Task:
Across the records below, count every line that contains the string "NDEBUG", then report the count alone.

** Opening The records block **

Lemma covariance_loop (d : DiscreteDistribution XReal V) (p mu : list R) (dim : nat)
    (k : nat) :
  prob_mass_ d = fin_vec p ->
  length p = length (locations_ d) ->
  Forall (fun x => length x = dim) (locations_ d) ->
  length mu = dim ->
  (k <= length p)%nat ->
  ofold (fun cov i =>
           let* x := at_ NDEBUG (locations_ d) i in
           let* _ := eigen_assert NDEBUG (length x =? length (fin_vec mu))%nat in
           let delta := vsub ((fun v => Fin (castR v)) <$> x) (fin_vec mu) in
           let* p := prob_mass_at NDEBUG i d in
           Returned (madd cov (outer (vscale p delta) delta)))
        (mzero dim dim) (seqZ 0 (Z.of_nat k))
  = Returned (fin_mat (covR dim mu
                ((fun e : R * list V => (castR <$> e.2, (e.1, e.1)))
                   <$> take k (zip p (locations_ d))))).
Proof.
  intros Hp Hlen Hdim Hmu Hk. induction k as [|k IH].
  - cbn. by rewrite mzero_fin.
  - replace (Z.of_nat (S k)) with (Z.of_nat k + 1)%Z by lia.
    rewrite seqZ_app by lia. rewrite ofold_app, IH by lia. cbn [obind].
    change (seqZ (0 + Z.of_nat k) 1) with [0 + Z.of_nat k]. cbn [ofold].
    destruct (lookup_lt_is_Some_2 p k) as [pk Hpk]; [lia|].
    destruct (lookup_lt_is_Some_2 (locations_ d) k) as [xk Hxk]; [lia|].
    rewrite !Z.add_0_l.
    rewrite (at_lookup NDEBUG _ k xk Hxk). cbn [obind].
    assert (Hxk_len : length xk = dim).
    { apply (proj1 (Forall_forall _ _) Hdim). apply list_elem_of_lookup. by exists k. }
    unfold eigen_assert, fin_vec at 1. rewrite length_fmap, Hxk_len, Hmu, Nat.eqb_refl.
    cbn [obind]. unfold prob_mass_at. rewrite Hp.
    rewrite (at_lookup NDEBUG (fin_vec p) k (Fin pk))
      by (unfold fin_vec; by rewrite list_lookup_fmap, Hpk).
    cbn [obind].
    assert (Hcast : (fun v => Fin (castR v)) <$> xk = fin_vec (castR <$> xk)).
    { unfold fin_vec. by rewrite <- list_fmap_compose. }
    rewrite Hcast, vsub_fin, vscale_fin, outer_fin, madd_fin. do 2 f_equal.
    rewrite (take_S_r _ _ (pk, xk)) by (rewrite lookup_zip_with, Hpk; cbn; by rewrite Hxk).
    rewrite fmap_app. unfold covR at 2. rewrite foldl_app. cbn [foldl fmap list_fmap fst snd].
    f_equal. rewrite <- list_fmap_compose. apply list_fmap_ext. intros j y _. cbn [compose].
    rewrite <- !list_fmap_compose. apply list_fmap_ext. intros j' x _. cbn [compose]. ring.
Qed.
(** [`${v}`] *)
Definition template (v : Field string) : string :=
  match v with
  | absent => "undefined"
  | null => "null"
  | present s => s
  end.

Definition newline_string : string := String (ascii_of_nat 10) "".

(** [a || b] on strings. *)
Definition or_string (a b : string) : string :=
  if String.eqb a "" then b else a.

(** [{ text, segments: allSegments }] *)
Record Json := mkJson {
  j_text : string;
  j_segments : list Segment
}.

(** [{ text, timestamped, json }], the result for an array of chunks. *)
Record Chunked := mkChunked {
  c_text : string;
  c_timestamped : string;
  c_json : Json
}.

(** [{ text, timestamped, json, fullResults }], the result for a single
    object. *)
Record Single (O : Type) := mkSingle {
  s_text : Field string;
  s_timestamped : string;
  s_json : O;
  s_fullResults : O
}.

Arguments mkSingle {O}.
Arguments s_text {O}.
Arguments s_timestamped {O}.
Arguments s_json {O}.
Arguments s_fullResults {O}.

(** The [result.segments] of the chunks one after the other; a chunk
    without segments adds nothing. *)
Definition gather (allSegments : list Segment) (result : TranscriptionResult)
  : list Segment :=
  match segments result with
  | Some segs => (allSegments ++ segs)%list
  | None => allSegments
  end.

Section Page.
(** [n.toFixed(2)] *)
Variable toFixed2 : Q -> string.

** Closing The records block **

Finished task:
5